Can commiserate with anyone due over Pesach. My middle son had his bris acharon shel Pesach. I was in the hospital over the first days and my hubby was not with me because someone had to be with the older two kids and my mil couldn't cope in a strange house where she didn't know what was fleishings what was milchigs and where everything was. Agree that a shalom zachor should be an option for those who want it but not a requirement. A few days after giving birth I was so not into planning two occasions while trying to adjust to a new baby's schedule and paying some attention to the other kids. And having a bunch of people coming into the house to say mazel tov when all I wanted to do was take a nap.

Course every one of my kids presented a little problem with when they were born--I guess I can't deliver if it isn't some kind of special observance day. Our oldest's bris was on Tzom Gedaliah. My daughter was born on Simchas Torah. And our youngest son was born on Purim.

Anonymous said...

Oy vey, after reading your first paragraph with "perspective", "worse", and "thankful" in it, I was prepared to read some very bad news about an illness (lo aleinu), a death, or something like that.

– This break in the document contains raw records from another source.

Definition needToFlush (previous_map_type new_map_type : MapType) : bool :=
  match map_context previous_map_type, map_context new_map_type with
  | user, user | kernel, kernel =>
      match map_cache previous_map_type, map_cache new_map_type with
      | write_back, write_back | write_combining, write_combining | uncached, uncached =>
          negb (Bool.eqb (p_execute (map_protection previous_map_type)) (p_execute (map_protection new_map_type))) ||
          negb (Bool.eqb (p_write (map_protection previous_map_type)) (p_write (map_protection new_map_type)))
      | _, _ => true
      end
  | _, _ => true
  end.

Definition protect_leaf (execute_disable : bool) (previous_map_type new_map_type : MapType) : LeafAction :=
  MkLeaf (fun e => (Some (applyMapType execute_disable new_map_type small e), [])) (needToFlush previous_map_type new_map_type).

(** [PageTable.changeProtection]. *)
Definition pageTableChangeProtection (execute_disable : bool) (level4_table : Level4) (virtual_range : VirtualRange)
    (previous_map_type new_map_type : MapType) (flush : list VirtualRange) : option (Level4 * list VirtualRange) :=
  '(t, flush, _) ← walk_range (protect_leaf execute_disable previous_map_type new_map_type) false false
    virtual_range level4_table flush [];
  Some (t, flush).
(* ===== verification/PageTableCorrect.v ===== *)
(** * Page tables: correctness

    What mapping a page and walking a range do to the translation of every address,
    to the pages the tables are in, and to the ranges flushed from the TLB. *)

From stdpp Require Import gmap.
From S2P Require Import Prelude Machine AddressSpace AddressSpaceCorrect PageTable.

#[local] Arguments Z.testbit : simpl never.

(** ** Indices *)

Definition slot_of (s a : Z) : Z := a / s mod 512.

Lemma p1Index_slot a : p1Index a = slot_of small_page_size a.
Proof. unfold p1Index, slot_of. now rewrite Z.shiftr_div_pow2. Qed.
Lemma p2Index_slot a : p2Index a = slot_of medium_page_size a.
Proof. unfold p2Index, slot_of. now rewrite Z.shiftr_div_pow2. Qed.
Lemma p3Index_slot a : p3Index a = slot_of large_page_size a.
Proof. unfold p3Index, slot_of. now rewrite Z.shiftr_div_pow2. Qed.
Lemma p4Index_slot a : p4Index a = slot_of level_4_address_space_size a.
Proof. unfold p4Index, slot_of. now rewrite Z.shiftr_div_pow2. Qed.

Lemma slot_of_range s a : 0 <= slot_of s a < 512.
Proof. unfold slot_of. apply Z.mod_pos_bound. lia. Qed.

(** The entries of a table whose first address is [b * (512 * s)]. *)
Lemma slot_of_in s b a j : 0 < s -> 0 <= j < 512 ->
  b * (512 * s) + j * s <= a < b * (512 * s) + (j + 1) * s -> slot_of s a = j.
Proof.
  intros Hs Hj Ha. unfold slot_of. symmetry.
  assert (Hq : a / s = b * 512 + j) by (symmetry; apply (Z.div_unique a s _ (a - (b * 512 + j) * s)); lia).
  rewrite Hq. apply (Z.mod_unique _ _ b); lia.
Qed.

Lemma slot_of_bounds s b a : 0 < s -> b * (512 * s) <= a < b * (512 * s) + 512 * s ->
  b * (512 * s) + slot_of s a * s <= a < b * (512 * s) + (slot_of s a + 1) * s.
Proof.
  intros Hs Ha. pose proof (Z.div_mod a s ltac:(lia)) as Hd. pose proof (Z.mod_pos_bound a s Hs) as Hm.
  assert (Hq : b * 512 <= a / s < b * 512 + 512).
  { split; [apply Z.div_le_lower_bound; lia|apply Z.div_lt_upper_bound; lia]. }
  assert (slot_of s a = a / s - b * 512) as ->; [|nia].
  unfold slot_of. symmetry. apply (Z.mod_unique _ _ b); lia.
Qed.
(* ===== verification/Paging.v ===== *)
(** * Batches of page table changes

    [src/src/innigkeit/memory/root.zig]: [unmap] and [changeProtection] of a batch of
    ranges, with the flushes of the TLB they request, and how [AddressSpace.zig]
    collects the ranges of an operation into batches
    ([core/VirtualRangeBatch.zig], [core/ChangeProtectionBatch.zig]). *)

From stdpp Require Import gmap.
From S2P Require Import Prelude Machine AddressSpace AddressSpaceCorrect PageTable PageTableCorrect.

(** ** The batches *)

Definition batch_full {B} (batch : list B) : bool := (length batch =? virtual_ranges_to_batch)%nat.

(** [VirtualRangeBatch.append]; [None] when the batch is full. *)
Definition batch_append (r : VirtualRange) (batch : list VirtualRange) : option (list VirtualRange) :=
  match last batch with
  | None => Some [r]
  | Some l =>
      if address r - after l <=? virtual_range_batching_merge_distance then Some (extend_last batch l r)
      else if batch_full batch then None
      else Some (batch ++ [r])
  end.

(** [ChangeProtectionBatch.append]: ranges with their protection, which must be the
    same to merge. *)
Definition protect_append (rp : VirtualRange * Protection) (batch : list (VirtualRange * Protection)) :
    option (list (VirtualRange * Protection)) :=
  match last batch with
  | None => Some [rp]
  | Some (l, p) =>
      if (address rp.1 - after l <=? virtual_range_batching_merge_distance) && bool_decide (p = rp.2) then
        Some (removelast batch ++ [(VRange (address l) (size l + (address rp.1 - after l) + size rp.1), p)])
      else if batch_full batch then None
      else Some (batch ++ [rp])
  end.
(* ===== verification/PageFault.v ===== *)
(** * Page faults

    [src/src/innigkeit/memory/address_space/FaultInfo.zig], [AnonMap.zig],
    [AnonPage.zig], [chunk_map.zig] and [handlePageFault] of [AddressSpace.zig]: how
    a process gets the memory it was promised by [mmap] when it touches it.

    The state is the address space, the anonymous pages, the page table, the bytes
    of the physical memory, the page allocator and the locks.  One fault is
    handled at a time, but the locks are real: taking one that is held, or letting
    go of one that is not, is [Trap], as are the panics of the code.  The kernel's
    caches may be out of memory, and an upgrade of a lock may fail: [Resources].
    There is no memory object in the system, so an entry has none. *)

From stdpp Require Import gmap.
From S2P Require Import Prelude Machine AddressSpace PageTable.

(** ** State *)

Record AnonPage := MkAnonPage { page_references : Z; physical_page : Z }.

Inductive LockType := read_lock | write_lock.
#[export] Instance LockType_eq : EqDecision LockType.
Proof. solve_decision. Defined.

(** The locks the task holds: of the entries, of an anonymous map, of an anonymous
    page, and of the page table. *)
Record Locks := MkLocks {
  entries_lock : option LockType;
  map_lock : option (nat * LockType);
  page_lock : option nat;
  page_table_lock : bool;
}.
Definition no_locks : Locks := MkLocks None None None false.

Record VM (A : Type) := MkVM {
  space : AddressSpace;
  anonymous_pages : gmap nat AnonPage;
  page_table : Level4;
  memory : Z -> Z;
  allocator : A;
  locks : Locks;
}.
Arguments MkVM {A}.
Arguments space {A} v : rename.
Arguments anonymous_pages {A} v : rename.
Arguments page_table {A} v : rename.
Arguments memory {A} v : rename.
Arguments allocator {A} v : rename.
Arguments locks {A} v : rename.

And it was wonderful to read about a new baby, a 6'th child, and who knows what number grandchild. Mazal Tov and Beshaah Tovah to the family and to you, their friend.

Shabbat Shalom all.


Anonymous said...

As you say it could be a lot worse. I would have given everything I own to deliver on Pesach. At least I would have been near a hospital. Our oldest was born aboard a Pan Am flight over the middle of the Atlantic Ocean, a month early. We were relocating back to the States and had no choice but to get on a plane. You should have seen the arguments in trying to figure out when he was really born for purposes of which day the bris would be. And don't even ask the problems in getting a place put down on his birth certificate.

It should be a shaah tovah whenever the baby is born.

Anonymous said...

From the title, I too expected a story about someone trying to juggle a sick child and a parent getting chemo and just having lost their job and then their car breaks down, or perhaps another heartbreaking story from Haiti.

Anonymous said...

Do you know how many people don't have children or grandchildren or a house full of spare bedrooms and would view this type of fretting/complaining as unbelievably misplaced?
Also, what type of houseguests is this lady having who won't be understanding about the circumstances and be more than happy to make their own beds, wash some sheets, etc. So what if the guest rooms aren't ready. It's not the holiday inn. Come to think of it, maybe they should stay at the holiday inn under these circumstances.

Anonymous said...

may the blessing be with you.........................................

Tamar said...

Anonymous, someone's not having children doesn't mean that someone in the situation mentioned in the posting isn't having a 'problem' of her own and it isn't one that is misplaced. Everyone has their own problems and we don't put them into some kind of list and say only the ones on the top of the list are really problems and only those people can feel pushed or wondering how they are going to do everything that needs done.

I'm guessing that the prof meant in the posting that as busy as she is her friend is even busier and it put things into perspective for her.